REQUIRED WORK: In the records below, how many lines hold the word "every"? Give only the number.

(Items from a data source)
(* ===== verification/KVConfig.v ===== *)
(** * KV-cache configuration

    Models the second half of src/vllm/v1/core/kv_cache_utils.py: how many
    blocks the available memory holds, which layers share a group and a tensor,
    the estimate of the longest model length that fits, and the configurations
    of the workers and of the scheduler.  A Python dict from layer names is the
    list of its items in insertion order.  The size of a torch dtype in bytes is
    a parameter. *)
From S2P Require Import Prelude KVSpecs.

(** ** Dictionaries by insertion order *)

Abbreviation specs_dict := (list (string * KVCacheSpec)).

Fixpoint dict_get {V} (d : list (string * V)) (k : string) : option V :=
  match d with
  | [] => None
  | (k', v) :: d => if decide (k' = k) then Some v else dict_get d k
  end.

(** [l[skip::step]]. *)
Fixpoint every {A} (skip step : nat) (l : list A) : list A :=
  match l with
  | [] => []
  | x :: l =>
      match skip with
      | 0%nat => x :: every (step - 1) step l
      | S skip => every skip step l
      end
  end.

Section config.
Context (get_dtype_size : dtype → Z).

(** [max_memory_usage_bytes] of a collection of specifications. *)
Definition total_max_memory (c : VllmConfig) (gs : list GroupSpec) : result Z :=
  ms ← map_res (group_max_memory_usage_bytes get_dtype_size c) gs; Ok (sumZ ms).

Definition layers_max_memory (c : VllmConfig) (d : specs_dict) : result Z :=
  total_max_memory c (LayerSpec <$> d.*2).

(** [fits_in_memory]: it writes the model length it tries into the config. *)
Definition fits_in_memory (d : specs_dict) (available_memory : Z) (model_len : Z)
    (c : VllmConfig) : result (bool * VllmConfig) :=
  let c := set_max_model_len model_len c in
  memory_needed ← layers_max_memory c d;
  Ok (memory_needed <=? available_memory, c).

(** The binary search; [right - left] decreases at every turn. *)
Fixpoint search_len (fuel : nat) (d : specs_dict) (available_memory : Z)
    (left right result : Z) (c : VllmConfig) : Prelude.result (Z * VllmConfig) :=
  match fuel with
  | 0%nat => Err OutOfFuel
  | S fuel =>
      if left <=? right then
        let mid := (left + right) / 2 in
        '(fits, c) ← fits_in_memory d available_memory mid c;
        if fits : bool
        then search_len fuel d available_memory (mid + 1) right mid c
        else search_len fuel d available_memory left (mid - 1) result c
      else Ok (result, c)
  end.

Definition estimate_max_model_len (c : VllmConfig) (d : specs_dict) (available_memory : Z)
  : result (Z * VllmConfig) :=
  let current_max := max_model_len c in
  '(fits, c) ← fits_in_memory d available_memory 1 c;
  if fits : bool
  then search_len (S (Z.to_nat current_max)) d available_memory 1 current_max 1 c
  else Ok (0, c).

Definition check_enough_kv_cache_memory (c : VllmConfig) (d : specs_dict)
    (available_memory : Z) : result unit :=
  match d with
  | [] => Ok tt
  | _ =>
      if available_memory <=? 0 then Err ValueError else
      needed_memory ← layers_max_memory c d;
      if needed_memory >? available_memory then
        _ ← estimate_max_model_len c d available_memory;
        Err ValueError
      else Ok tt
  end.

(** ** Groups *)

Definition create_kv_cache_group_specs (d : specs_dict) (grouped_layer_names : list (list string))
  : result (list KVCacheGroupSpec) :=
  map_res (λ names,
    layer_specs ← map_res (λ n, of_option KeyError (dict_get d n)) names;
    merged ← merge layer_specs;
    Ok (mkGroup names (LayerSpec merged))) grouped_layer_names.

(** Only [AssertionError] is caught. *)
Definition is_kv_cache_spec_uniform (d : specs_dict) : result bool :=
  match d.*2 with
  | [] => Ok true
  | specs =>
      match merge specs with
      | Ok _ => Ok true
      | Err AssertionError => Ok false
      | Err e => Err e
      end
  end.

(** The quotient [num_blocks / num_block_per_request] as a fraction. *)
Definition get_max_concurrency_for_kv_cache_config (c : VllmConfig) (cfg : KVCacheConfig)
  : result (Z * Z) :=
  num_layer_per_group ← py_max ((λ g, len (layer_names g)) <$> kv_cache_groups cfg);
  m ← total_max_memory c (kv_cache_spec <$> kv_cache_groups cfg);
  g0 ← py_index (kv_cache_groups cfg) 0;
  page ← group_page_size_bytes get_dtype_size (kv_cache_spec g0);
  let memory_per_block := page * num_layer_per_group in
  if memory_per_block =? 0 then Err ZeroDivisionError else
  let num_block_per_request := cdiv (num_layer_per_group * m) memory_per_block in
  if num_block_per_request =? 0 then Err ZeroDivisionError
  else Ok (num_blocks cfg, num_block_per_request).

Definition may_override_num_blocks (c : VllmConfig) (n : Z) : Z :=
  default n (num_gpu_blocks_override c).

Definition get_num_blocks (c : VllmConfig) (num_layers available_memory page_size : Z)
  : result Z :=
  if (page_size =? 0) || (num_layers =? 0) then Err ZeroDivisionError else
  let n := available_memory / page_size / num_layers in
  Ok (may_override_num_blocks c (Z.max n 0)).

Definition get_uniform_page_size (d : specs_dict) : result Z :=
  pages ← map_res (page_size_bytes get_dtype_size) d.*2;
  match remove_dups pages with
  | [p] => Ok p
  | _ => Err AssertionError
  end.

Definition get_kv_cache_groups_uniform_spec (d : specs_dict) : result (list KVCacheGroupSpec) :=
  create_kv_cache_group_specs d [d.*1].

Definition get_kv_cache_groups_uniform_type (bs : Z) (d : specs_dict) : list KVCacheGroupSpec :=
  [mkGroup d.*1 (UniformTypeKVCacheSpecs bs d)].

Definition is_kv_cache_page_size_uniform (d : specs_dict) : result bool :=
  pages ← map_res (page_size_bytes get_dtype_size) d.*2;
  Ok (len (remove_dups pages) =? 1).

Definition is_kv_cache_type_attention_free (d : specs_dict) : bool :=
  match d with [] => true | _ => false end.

==

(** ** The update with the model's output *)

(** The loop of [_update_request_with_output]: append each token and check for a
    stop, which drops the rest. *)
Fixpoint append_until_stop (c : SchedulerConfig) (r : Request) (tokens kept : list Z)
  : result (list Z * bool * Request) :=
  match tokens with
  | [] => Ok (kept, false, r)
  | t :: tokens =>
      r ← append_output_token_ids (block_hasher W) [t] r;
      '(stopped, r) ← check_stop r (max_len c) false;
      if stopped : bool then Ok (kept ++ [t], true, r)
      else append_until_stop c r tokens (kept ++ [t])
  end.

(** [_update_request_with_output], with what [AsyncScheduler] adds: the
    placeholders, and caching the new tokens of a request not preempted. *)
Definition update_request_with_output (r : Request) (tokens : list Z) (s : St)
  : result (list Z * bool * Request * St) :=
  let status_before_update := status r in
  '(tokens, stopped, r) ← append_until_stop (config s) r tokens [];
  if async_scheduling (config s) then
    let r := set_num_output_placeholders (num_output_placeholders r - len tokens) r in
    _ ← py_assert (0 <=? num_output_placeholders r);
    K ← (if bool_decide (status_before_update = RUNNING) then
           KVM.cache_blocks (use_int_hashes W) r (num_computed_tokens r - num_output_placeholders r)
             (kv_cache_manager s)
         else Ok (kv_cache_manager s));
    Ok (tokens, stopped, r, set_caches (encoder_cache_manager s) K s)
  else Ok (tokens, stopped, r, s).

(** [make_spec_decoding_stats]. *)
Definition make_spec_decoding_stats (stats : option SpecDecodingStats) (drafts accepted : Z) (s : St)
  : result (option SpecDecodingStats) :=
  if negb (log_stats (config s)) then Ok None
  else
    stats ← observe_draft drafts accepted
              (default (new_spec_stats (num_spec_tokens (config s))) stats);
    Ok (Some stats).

EXERCISE RESPONSE: 4